Saved data entries

(* ===== verification/Bpf.v ===== *)
(** The BPF programs of tlpi-book/seccomp and what they decide.

    The sources write their filters in the language of classic BPF
    (<linux/filter.h>: [BPF_STMT], [BPF_JUMP]); the first part gives the
    meaning of that language's instructions that they use, as seccomp(2) runs
    them over a [struct seccomp_data]; then come the programs, instruction by
    instruction, and the policy each of them implements. *)
From S2P Require Import Prelude Sys.

(** ** Classic BPF *)

(** struct sock_filter *)
Record sock_filter := SockFilter { bpf_code : Z; jt : Z; jf : Z; k : Z }.

#[export] Instance sock_filter_eq_dec : EqDecision sock_filter.
Proof. solve_decision. Defined.

Definition BPF_LD : Z := 0x00.
Definition BPF_JMP : Z := 0x05.
Definition BPF_RET : Z := 0x06.
Definition BPF_W : Z := 0x00.
Definition BPF_ABS : Z := 0x20.
Definition BPF_JA : Z := 0x00.
Definition BPF_JEQ : Z := 0x10.
Definition BPF_JGT : Z := 0x20.
Definition BPF_JGE : Z := 0x30.
Definition BPF_JSET : Z := 0x40.
Definition BPF_K : Z := 0x00.

Declare Scope bpf_scope.
Notation "a .| b" := (Z.lor a b) (at level 50, left associativity) : bpf_scope.
#[local] Open Scope bpf_scope.

Definition BPF_STMT (c k : Z) : sock_filter := SockFilter c 0 0 k.
Definition BPF_JUMP (c k jt jf : Z) : sock_filter := SockFilter c jt jf k.

(** struct seccomp_data: what a filter sees of a system call. *)
Record seccomp_data := Data { nr : Z; arch : Z; instruction_pointer : Z; args : list Z }.

Definition arg (d : seccomp_data) (i : nat) : Z := nth i (args d) 0.
Definition low (z : Z) : Z := z mod 2 ^ 32.
Definition high (z : Z) : Z := (z / 2 ^ 32) mod 2 ^ 32.

(** Its 32-bit words in memory order, on a little-endian machine. *)
Definition words (d : seccomp_data) : list Z :=
  [low (nr d); low (arch d); low (instruction_pointer d); high (instruction_pointer d);
   low (arg d 0); high (arg d 0); low (arg d 1); high (arg d 1);
   low (arg d 2); high (arg d 2); low (arg d 3); high (arg d 3);
   low (arg d 4); high (arg d 4); low (arg d 5); high (arg d 5)].

Definition off_nr : Z := 0.
Definition off_arch : Z := 4.
Definition off_args (i : Z) : Z := 16 + 8 * i.

(** A 32-bit load: an aligned offset inside the structure. *)
Definition load (d : seccomp_data) (off : Z) : option Z :=
  if (0 <=? off) && (off mod 4 =? 0) then words d !! Z.to_nat (off / 4) else None.

Inductive next := Goto (acc : Z) (pc : nat) | Return (v : Z) | Bad.

(** The test of a conditional jump. *)
Inductive test := Teq | Tgt | Tge | Tset.
Definition holds (t : test) (acc k : Z) : bool :=
  match t with
  | Teq => acc =? k
  | Tgt => k <? acc
  | Tge => k <=? acc
  | Tset => tst acc k
  end.

Definition jump (pc : nat) (acc : Z) (t : test) (i : sock_filter) : next :=
  if holds t acc (k i) then Goto acc (pc + 1 + Z.to_nat (jt i))
  else Goto acc (pc + 1 + Z.to_nat (jf i)).

Definition step (p : list sock_filter) (d : seccomp_data) (acc : Z) (pc : nat) : next :=
  match p !! pc with
  | None => Bad
  | Some i =>
      let op o := bpf_code i =? o in
      if op (BPF_LD .| BPF_W .| BPF_ABS) then
        match load d (k i) with Some w => Goto w (pc + 1) | None => Bad end
      else if op (BPF_JMP .| BPF_JA) then Goto acc (pc + 1 + Z.to_nat (k i))
      else if op (BPF_JMP .| BPF_JEQ .| BPF_K) then jump pc acc Teq i
      else if op (BPF_JMP .| BPF_JGT .| BPF_K) then jump pc acc Tgt i
      else if op (BPF_JMP .| BPF_JGE .| BPF_K) then jump pc acc Tge i
      else if op (BPF_JMP .| BPF_JSET .| BPF_K) then jump pc acc Tset i
      else if op (BPF_RET .| BPF_K) then Return (k i)
      else Bad
  end.

(** All jumps go forward: as many steps as instructions are enough. *)
Fixpoint run (fuel : nat) (p : list sock_filter) (d : seccomp_data) (acc : Z) (pc : nat) : option Z :=
  match fuel with
  | O => None
  | S fuel =>
      match step p d acc pc with
      | Goto acc pc => run fuel p d acc pc
      | Return v => Some v
      | Bad => None
      end
  end.

Definition bpf_run (p : list sock_filter) (d : seccomp_data) : option Z := run (length p) p d 0 0.

(** What the kernel checks of a program before it installs it: known
    instructions, loads inside the structure, jumps forward inside the
    program, a last instruction that returns. *)
Definition checked_insn (len : nat) (pc : nat) (i : sock_filter) : bool :=
  let op o := bpf_code i =? o in
  let inside j := (0 <=? j) && (Z.of_nat pc + 1 + j <? Z.of_nat len) in
  if op (BPF_LD .| BPF_W .| BPF_ABS) then (0 <=? k i) && (k i <? 64) && (k i mod 4 =? 0)
  else if op (BPF_JMP .| BPF_JA) then inside (k i)
  else if op (BPF_RET .| BPF_K) then true
  else existsb op [BPF_JMP .| BPF_JEQ .| BPF_K; BPF_JMP .| BPF_JGT .| BPF_K;
                   BPF_JMP .| BPF_JGE .| BPF_K; BPF_JMP .| BPF_JSET .| BPF_K] &&
       inside (jt i) && inside (jf i).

WHAT YOU SHOULD DO
The required output is the line holding "BPF_JMP .| BPF_JGE .| BPF_K;" plus every line after it in the data, reproduced exactly.

PROBLEM SOLUTION
                   BPF_JMP .| BPF_JGE .| BPF_K; BPF_JMP .| BPF_JSET .| BPF_K] &&
       inside (jt i) && inside (jf i).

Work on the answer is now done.